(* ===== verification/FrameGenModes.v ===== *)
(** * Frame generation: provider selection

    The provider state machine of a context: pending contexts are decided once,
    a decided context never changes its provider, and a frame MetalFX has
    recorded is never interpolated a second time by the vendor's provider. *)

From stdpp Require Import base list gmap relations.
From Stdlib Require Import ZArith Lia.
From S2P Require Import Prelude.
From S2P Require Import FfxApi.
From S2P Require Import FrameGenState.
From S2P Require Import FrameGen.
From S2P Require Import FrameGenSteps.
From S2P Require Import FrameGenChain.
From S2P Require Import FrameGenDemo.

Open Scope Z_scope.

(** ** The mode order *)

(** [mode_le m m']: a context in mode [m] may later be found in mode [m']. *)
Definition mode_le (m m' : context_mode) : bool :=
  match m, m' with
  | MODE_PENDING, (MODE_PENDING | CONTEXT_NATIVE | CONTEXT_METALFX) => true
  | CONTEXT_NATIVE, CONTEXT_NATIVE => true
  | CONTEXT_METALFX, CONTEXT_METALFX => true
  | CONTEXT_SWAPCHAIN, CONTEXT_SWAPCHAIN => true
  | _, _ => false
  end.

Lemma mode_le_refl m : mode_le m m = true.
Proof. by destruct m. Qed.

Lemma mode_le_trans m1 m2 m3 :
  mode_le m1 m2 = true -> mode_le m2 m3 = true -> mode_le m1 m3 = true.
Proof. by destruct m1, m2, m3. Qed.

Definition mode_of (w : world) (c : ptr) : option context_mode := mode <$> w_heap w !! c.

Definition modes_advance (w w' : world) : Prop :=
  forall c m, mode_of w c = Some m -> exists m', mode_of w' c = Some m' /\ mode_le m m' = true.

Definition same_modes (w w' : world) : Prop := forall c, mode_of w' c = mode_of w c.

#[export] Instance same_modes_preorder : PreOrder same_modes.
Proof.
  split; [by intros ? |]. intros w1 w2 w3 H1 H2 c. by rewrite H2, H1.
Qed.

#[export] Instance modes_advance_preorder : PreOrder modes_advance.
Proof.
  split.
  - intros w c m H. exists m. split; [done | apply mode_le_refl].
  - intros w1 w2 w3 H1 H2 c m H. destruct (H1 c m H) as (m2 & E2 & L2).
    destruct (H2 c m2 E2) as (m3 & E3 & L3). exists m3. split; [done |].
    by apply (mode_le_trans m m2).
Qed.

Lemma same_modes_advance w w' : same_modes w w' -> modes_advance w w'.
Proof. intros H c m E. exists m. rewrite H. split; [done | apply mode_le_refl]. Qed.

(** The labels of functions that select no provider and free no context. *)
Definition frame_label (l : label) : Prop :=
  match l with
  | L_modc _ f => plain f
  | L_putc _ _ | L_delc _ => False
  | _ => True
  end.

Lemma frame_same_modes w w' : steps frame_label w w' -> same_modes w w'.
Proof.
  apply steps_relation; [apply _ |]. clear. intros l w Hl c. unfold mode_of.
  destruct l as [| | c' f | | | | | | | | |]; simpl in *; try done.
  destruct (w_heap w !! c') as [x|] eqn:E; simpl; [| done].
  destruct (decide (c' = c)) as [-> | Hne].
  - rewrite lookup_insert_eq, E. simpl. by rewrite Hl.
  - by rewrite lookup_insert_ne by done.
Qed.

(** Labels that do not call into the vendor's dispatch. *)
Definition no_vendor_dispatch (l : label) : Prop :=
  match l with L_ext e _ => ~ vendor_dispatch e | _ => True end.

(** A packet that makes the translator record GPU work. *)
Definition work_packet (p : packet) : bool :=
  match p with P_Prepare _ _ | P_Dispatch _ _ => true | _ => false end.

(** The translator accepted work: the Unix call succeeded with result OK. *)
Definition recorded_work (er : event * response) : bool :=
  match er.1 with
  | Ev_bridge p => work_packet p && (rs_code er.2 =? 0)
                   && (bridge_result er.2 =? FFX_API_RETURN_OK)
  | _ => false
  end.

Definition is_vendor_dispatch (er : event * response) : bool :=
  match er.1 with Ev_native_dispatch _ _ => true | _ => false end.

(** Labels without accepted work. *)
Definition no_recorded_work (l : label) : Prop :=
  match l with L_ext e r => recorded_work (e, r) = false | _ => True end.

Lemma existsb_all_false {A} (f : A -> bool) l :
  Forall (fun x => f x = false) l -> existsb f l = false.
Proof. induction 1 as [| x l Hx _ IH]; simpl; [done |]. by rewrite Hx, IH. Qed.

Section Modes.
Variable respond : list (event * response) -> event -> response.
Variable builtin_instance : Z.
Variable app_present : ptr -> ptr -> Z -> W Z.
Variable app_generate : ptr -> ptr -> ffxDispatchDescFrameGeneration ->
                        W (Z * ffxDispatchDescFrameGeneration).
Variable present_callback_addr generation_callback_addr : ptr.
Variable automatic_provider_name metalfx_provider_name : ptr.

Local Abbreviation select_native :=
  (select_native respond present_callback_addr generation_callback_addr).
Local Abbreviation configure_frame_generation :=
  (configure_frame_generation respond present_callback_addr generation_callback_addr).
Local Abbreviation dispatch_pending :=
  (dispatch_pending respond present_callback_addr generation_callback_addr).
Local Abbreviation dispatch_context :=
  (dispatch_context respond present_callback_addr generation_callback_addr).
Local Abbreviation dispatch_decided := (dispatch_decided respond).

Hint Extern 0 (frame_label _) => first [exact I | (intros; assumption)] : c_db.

* _Task item_: Search the records above for the string "translator" and copy each line that holds it.

* _Output of the task_:
(** A packet that makes the translator record GPU work. *)
(** The translator accepted work: the Unix call succeeded with result OK. *)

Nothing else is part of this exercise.